Alison Loren had a patient who couldn’t wait. Loren, who directs the blood and bone marrow transplant program at the Abramson Cancer Center, was preparing to conduct a bone marrow harvest, taking stem cells produced by a donor’s healthy bone marrow and transplanting them into a patient with blood cancer.

The hope is that the stem cells will then produce healthy marrow for the patient, slowing or stopping the cancer’s progress.

“A patient’s life is hanging in the balance,” Loren said. “Even though our operating room was telling all of the cases that they were on hold, this particular patient needed to stay right where he was.”

All told, Abramson staff had to juggle about 150 patients receiving care in the hospital and hundreds more scheduled for outpatient appointments. Some would still need immediate care or even an ER visit on Friday; others had less pressing needs. The bone marrow harvest — from a son who was donating marrow to his father — was deemed essential, and went smoothly, Loren said.

» READ MORE: Penn researchers are studying how to prevent breast cancer recurrence, which is often fatal. Their work just got a $10 million grant.
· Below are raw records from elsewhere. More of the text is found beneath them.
(** An endpoint that sends nothing has at most one segment under way. *)
Lemma one_outstanding hist s : S = [] -> TCPSender.inv S hist s -> Handshake.opening s ->
  TCPSender._segments_outstanding s = [] \/
  exists e, TCPSender._segments_outstanding s = [e] /\ e.1.1 + TCPSender.seg_len e.2 = nx s.
Proof.
  intros ES Hinv [_ Hf _ _]. pose proof (TCPSender.next_bound _ _ _ HS Hinv) as Hn.
  assert (zlen S = 0) as Hz by (by rewrite ES).
  destruct (TCPSender.inv_core _ _ _ Hinv) as [_ (lo & Hlo & Hc) _ Hh _ _ _ _ _ _].
  destruct (TCPSender._segments_outstanding s) as [|[[x f] seg] [|[[x2 f2] seg2] os]]; [by left|right|exfalso].
  - eexists. split; [done|]. simpl. by destruct Hc as (-> & _ & _ & Hc).
  - destruct Hc as (-> & _ & H1 & -> & _ & H2 & Hc%TCPSender.contig_le). assert (la s = 0) as Hl by lia. specialize (Hf Hl). lia.
Qed.

Lemma deliver_moved hist del c seg A :
  base hist del c -> Handshake.opening (sender c) -> acked_by isn A seg -> A <= nx (sender c) ->
  0 <= TCPHeader.win (TCPSegment.header seg) < MAX16 ->
  moved S A (sender c) (sender (TCPConnection.deliver seg c)).
Proof.
  intros Hb Hop Hack HA Hw. destruct (base_bounds _ _ _ Hb). unfold TCPConnection.deliver, acked_by in *. cbv zeta.
  destruct (TCPHeader.ack (TCPSegment.header seg)).
  - destruct Hack as [H1 E]. destruct Hb as [Hs Hi _ _]. cbn [TCPConnection._sender modify]. rewrite E, <- Hi.
    by eapply ack_moved; [apply HS|..].
  - subst A. cbn [TCPConnection._sender modify]. apply moved_refl; lia.
Qed.

Lemma reply_moved hist del c seg :
  base hist del c -> Handshake.opening (sender c) -> moved S 0 (sender c) (sender (TCPConnection.reply seg c)).
Proof.
  intros Hb Hop. destruct (base_bounds _ _ _ Hb) as [Hla Hnx].
  pose proof (TCPConnection.base_sender _ _ _ _ _ _ _ _ Hb) as Hs.
  unfold TCPConnection.reply. cbv zeta. set (c1 := if TCPConnection.keep_alive seg c then _ else c).
  assert (base hist del c1 /\ Handshake.opening (sender c1) /\ moved S 0 (sender c) (sender c1)) as (Hb1 & Hop1 & Hm1).
  { unfold c1. destruct (TCPConnection.keep_alive seg c); [|split_and!; [done|done|apply moved_refl; lia]].
    split_and!; [apply (TCPConnection.empty_step _ _ _ _ _ HS); [done|apply Hop]
      |eapply Handshake.empty_sends; [apply HS|done..]|by eapply empty_moved; [apply HS|..]]. }
  clearbody c1. destruct (negb _); [|done]. pose proof (TCPConnection.base_sender _ _ _ _ _ _ _ _ Hb1) as Hi1.
  pose proof (Handshake.fill_window_sends S HS _ _ Hi1 Hop1) as Hs2. pose proof (fill_moved S HS _ _ Hi1 Hop1) as Hm2.
  assert (moved S 0 (sender c) (TCPSender.fill_window (sender c1))) as Hm12 by (apply (moved_trans S 0 (sender c) (sender c1)); done || lia).
  destruct (TCPConnection.fill_step _ _ _ _ _ HS _ _ _ Hb1) as (hist' & Hb2 & _).
  set (c2 := c1 <| TCPConnection._sender := _ |>) in *. split_if; [|done].
  eapply (moved_trans S 0 (sender c)); [lia|lia|exact Hm12|]. eapply empty_moved; [apply HS|apply Hb2|apply Hs2].
Qed.

Lemma received_sender hist del c x seg A (c' := TCPConnection.segment_received seg c) :
  inv hist del c -> Handshake.opening (sender c) -> TCPConnection.active c = true ->
  TCPHeader.rst (TCPSegment.header seg) = false -> TCPReceiver.segment_for S' isn' x seg ->
  TCPReceiver.near (receiver c) x seg -> acked_by isn A seg -> A <= nx (sender c) ->
  0 <= TCPHeader.win (TCPSegment.header seg) < MAX16 ->
  receiver c' = TCPReceiver.segment_received seg (receiver c) /\
  exists s', moved S A (sender c) s' /\ sender c' = s' <| TCPSender._segments_out := [] |> /\
    queue c' = queue c ++ map (TCPConnection.finish_segment (TCPReceiver.ackno (receiver c')) (win_of c')) (TCPSender._segments_out s') /\
    Forall TCPSender.plain (TCPSender._segments_out s') /\
    (TCPSegment.length_in_sequence_space seg <> 0 -> TCPSender._segments_out s' <> []).
Proof.
  intros [Hb Hq Hsy] Hop Ha Hr Hseg Hnear Hack HA Hw. unfold c'.
  destruct (TCPConnection.segment_received_eq seg c Ha Hr) as [linger ->].
  set (c1 := _ <| TCPConnection._linger_after_streams_finish := _ |>).
  assert (base hist del c1) as Hb1 by (destruct Hb; by split).
  destruct (TCPConnection.deliver_base _ _ _ _ _ HS HS' Hisn' _ _ _ _ _ Hb1 Hseg (TCPReceiver.near_placed _ _ _ _ _ Hnear) Hw) as (hist1 & Hb2 & Hn2 & Hr2).
  pose proof (deliver_moved _ _ c1 seg A Hb1 Hop Hack HA Hw) as Hm1.
  assert (Handshake.opening (sender (TCPConnection.deliver seg c1))) as Hop2.
  { eapply (Handshake.deliver_sends S isn S' isn' cap HS31 hist del c1); try done. intros E. unfold acked_by in Hack. rewrite E in Hack.
    destruct (base_bounds _ _ _ Hb). exists A. split; [lia|apply Hack]. }
  pose proof (reply_moved _ _ _ seg Hb2 Hop2) as Hm2. destruct (base_bounds _ _ _ Hb) as [Hla _].
  destruct (TCPConnection.reply_base _ _ _ _ _ HS _ _ _ seg Hb2) as (hist2 & Hb3 & Hr3 & _); [intros _ _; apply Hop2|].
  set (c3 := TCPConnection.reply seg (TCPConnection.deliver seg c1)) in *.
  assert (receiver c3 = TCPReceiver.segment_received seg (receiver c)) as Erc by (rewrite Hr3, Hr2; done).
  split; [exact Erc|]. exists (sender c3). split_and!.
  - unfold acked_by in Hack. eapply (moved_trans S A (sender c)); [lia| |exact Hm1|exact Hm2]. destruct (TCPHeader.ack _); lia.
  - done.
  - unfold TCPConnection.pop_and_send_segments. cbv zeta. simpl. f_equal. unfold c3. by rewrite TCPConnection.reply_out, TCPConnection.deliver_out.
  - eapply Forall_impl; [exact (TCPSender.core_out _ _ (TCPSender.inv_core _ _ _ (TCPConnection.base_sender _ _ _ _ _ _ _ _ Hb3)))|].
    by intros ? [].
  - intros Hl. exact (TCPConnection.reply_queue seg _ Hl).
Qed.

(** What the segments say that the connection finishes. *)
Lemma finished_acks del r w new : TCPReceiver.inv S' isn' cap del r -> Forall TCPSender.plain new ->
  Forall (acks_upto isn' (ack_abs r)) (map (TCPConnection.finish_segment (TCPReceiver.ackno r) w) new).
Proof.
  intros Hr Hpl. apply Forall_map. eapply Forall_impl; [exact Hpl|]. intros sg [_ Hna _] Hk.
  destruct (Handshake.finish_header (TCPReceiver.ackno r) w sg) as (_ & _ & _ & Hfa & _).
  pose proof (eq_trans (eq_sym (Hfa Hna Hk)) (ackno_abs S' isn' cap HS' Hisn' del r Hr)) as Efa.
  destruct (TCPReceiver._syn_recived r) eqn:Esyn; [|done]. injection Efa as Efa. exists (ack_abs r).
  split; [|exact Efa]. split; [by eapply ack_abs_syn|reflexivity].
Qed.

Lemma finished_below N a w new : Forall (below S isn N) new -> Forall (below S isn N) (map (TCPConnection.finish_segment a w) new).
Proof. intros Hn. apply Forall_map. eapply Forall_impl; [exact Hn|]. intros sg Hsg. eapply copy_below; [apply finish_copy|exact Hsg]. Qed.

Lemma acks_grow N N' l : N <= N' -> Forall (acks_upto isn' N) l -> Forall (acks_upto isn' N') l.
Proof.
  intros HN Hl. eapply Forall_impl; [exact Hl|]. intros sg Ha Hk. destruct (Ha Hk) as (k & Hk' & ?). exists k. split; [lia|done].
Qed.

Lemma below_grow N N' l : N <= N' -> Forall (below S isn N) l -> Forall (below S isn N') l.
Proof. intros HN Hl. eapply Forall_impl; [exact Hl|]. intros. by eapply below_le. Qed.

Lemma acks_some A0 seg : 0 <= A0 -> acks_upto isn A0 seg -> exists A, acked_by isn A seg /\ 0 <= A <= A0.
Proof.
  intros H0 Hak. unfold acked_by. destruct (TCPHeader.ack (TCPSegment.header seg)) eqn:E; [|by exists 0; split; [|lia]].
  destruct (Hak E) as (k & Hk & Ek). exists k. split; [split; [lia|done]|lia].
Qed.

(** A segment acknowledges one number below [2^32]. *)
Lemma acked_unique A A' seg : A < MAX32 -> A' < MAX32 -> acked_by isn A seg -> acked_by isn A' seg -> A = A'.
Proof.
  intros H1 H2. unfold acked_by. destruct (TCPHeader.ack _); [|intros; lia]. intros [? E] [? E']. rewrite E in E'.
  apply (f_equal raw_value) in E'. rewrite !raw_wrap in E'. word.
Qed.

(** ** A batch of segments

    [del] is what the owner has read; the peer has used the numbers below [Np] and
    has received ours below [Ap]. *)
Section batch.
Context (del : bytes) (Np Ap : Z) (HNp : Np <= zlen S' + 2) (HAp : 0 <= Ap).

(** An endpoint between two segments of the batch. *)
Record sound (c : TCPConnection.t) : Prop := {
  so_inv : exists hist, inv hist del c;
  so_opening : Handshake.opening (sender c);
  so_calm : calm c;
  so_within : within S' Np (receiver c);
  so_acks : Forall (acks_upto isn' (ack_abs (receiver c))) (queue c);
  so_below : Forall (below S isn (nx (sender c))) (queue c);
  so_peer : la (sender c) <= Ap <= nx (sender c);
  so_synced : TCPReceiver.synced S' (receiver c) }.

Lemma sound_fields c : 0 <= Np -> sound c ->
  0 <= la (sender c) <= Ap /\ Ap <= nx (sender c) <= zlen S + 2 /\ 1 <= nx (sender c) /\ 0 <= ack_abs (receiver c) <= Np.
Proof.
  intros H0 Hs. destruct (so_inv _ Hs) as [hist Hinv]. pose proof (TCPConnection.inv_base _ _ _ _ _ _ _ _ Hinv) as Hb.
  destruct (base_bounds _ _ _ Hb). pose proof (so_peer _ Hs). pose proof (Handshake.op_started _ (so_opening _ Hs)).
  pose proof (TCPConnection.base_receiver _ _ _ _ _ _ _ _ Hb) as Hr.
  pose proof (within_ack _ _ _ _ _ _ Hr (so_within _ Hs) H0). destruct (ack_abs_bound _ _ _ _ _ Hr). lia.
Qed.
By that evening, Penn IT staff were bringing systems back online — though many affected computers still needed to be rebooted. Abramson has about 160 computers between four clinic floors, so Loren and a member of Penn’s operations staff began walking from floor to floor, rebooting every one by hand.

Moving forward

Mahoney said a top priority for the system is to facilitate surgeries and appointments that were canceled within a week or two. On Friday, several patients had taken to X, formerly known as Twitter, to express their disappointment with canceled procedures.

Keogh said most patients will get appointments within two or three weeks, but some might take longer than others: Cardiology patients and surgery patients, for example, will likely be rescheduled sooner, but patients waiting for an endoscopy might see longer waits because of the high demand for appointments.

“We know it impacted patients, and it’s a huge inconvenience, and we want to get them accommodated,” he said.

Some departments, like Loren’s at the cancer center, are staying open late to see rescheduled patients.

Penn has long had plans for how to get back to work after a major disruption like Friday’s outages. Leadership there will review how well they followed those plans on Friday and discuss how to improve their response in the future, said Anna Schoenbaum, Penn’s vice president of applications and digital health.

Among the ideas already floated: using more iOS devices, because the CrowdStrike problem affected mostly computers with Windows; subjecting new updates to increased scrutiny; and checking for errors first on a small number of computers, cut off from the rest of Penn’s systems.

Still, there’s no way to eliminate risks entirely, Mahoney and other Penn executives say.

“This was an outlier event,” said Donohue, the IT executive. “But it opened our eyes in terms of how we need to protect ourselves from things like this.”